(INPUT Opens)

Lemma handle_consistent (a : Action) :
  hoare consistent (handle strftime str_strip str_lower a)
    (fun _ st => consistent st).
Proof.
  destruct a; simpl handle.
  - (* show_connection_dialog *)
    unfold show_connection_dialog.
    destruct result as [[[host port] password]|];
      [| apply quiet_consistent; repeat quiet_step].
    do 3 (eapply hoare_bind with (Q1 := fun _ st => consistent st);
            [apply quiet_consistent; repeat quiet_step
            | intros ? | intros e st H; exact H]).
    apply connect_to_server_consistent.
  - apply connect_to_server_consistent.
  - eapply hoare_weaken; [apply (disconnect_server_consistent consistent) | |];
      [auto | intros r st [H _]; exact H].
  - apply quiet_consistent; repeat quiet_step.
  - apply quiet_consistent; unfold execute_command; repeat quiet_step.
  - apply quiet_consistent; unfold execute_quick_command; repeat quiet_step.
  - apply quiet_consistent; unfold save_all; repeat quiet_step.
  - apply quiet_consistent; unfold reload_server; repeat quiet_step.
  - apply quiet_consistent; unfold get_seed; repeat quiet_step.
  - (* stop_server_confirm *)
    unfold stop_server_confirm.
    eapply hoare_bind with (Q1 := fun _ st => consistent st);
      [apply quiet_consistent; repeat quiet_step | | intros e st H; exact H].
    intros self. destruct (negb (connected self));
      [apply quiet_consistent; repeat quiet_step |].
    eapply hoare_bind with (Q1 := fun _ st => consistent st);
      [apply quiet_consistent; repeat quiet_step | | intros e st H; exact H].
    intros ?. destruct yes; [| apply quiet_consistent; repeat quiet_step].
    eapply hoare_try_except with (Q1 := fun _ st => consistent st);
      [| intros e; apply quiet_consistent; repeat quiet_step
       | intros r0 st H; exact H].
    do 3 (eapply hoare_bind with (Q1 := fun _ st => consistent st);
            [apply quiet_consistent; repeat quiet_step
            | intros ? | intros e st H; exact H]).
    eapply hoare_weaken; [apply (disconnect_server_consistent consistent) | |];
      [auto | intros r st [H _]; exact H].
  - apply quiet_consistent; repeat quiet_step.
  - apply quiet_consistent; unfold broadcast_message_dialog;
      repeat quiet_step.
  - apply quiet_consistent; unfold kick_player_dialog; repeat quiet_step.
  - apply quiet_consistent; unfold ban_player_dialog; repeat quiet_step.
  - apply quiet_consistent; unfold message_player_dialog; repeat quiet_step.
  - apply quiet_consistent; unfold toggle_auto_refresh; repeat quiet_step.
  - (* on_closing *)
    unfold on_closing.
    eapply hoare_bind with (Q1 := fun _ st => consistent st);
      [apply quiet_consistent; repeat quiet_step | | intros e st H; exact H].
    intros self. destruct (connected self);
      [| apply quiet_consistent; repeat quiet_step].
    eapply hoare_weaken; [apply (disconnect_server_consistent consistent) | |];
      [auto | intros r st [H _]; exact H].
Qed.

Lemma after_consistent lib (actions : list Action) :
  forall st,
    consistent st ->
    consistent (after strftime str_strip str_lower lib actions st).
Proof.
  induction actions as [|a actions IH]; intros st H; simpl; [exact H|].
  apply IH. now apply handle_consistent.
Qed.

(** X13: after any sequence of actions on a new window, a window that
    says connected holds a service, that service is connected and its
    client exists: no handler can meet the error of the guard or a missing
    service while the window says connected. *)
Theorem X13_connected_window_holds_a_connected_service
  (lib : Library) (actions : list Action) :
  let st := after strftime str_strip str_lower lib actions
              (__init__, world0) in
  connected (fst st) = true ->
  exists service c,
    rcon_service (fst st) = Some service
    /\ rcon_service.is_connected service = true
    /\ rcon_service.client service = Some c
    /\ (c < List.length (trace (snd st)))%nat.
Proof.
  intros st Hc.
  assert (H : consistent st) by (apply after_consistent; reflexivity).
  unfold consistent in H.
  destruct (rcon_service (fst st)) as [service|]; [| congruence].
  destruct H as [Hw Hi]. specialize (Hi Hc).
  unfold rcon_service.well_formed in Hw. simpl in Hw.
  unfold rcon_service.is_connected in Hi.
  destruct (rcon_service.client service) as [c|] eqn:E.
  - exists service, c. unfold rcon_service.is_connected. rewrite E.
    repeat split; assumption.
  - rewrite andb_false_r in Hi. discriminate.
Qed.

(INPUT Closes)

# EXERCISE
Find the line that contains "unfold consistent in H.". Repeat it and every line after it, exactly as written, up to and including the last line of the records above.

# WRITTEN REPLY
  unfold consistent in H.
  destruct (rcon_service (fst st)) as [service|]; [| congruence].
  destruct H as [Hw Hi]. specialize (Hi Hc).
  unfold rcon_service.well_formed in Hw. simpl in Hw.
  unfold rcon_service.is_connected in Hi.
  destruct (rcon_service.client service) as [c|] eqn:E.
  - exists service, c. unfold rcon_service.is_connected. rewrite E.
    repeat split; assumption.
  - rewrite andb_false_r in Hi. discriminate.
Qed.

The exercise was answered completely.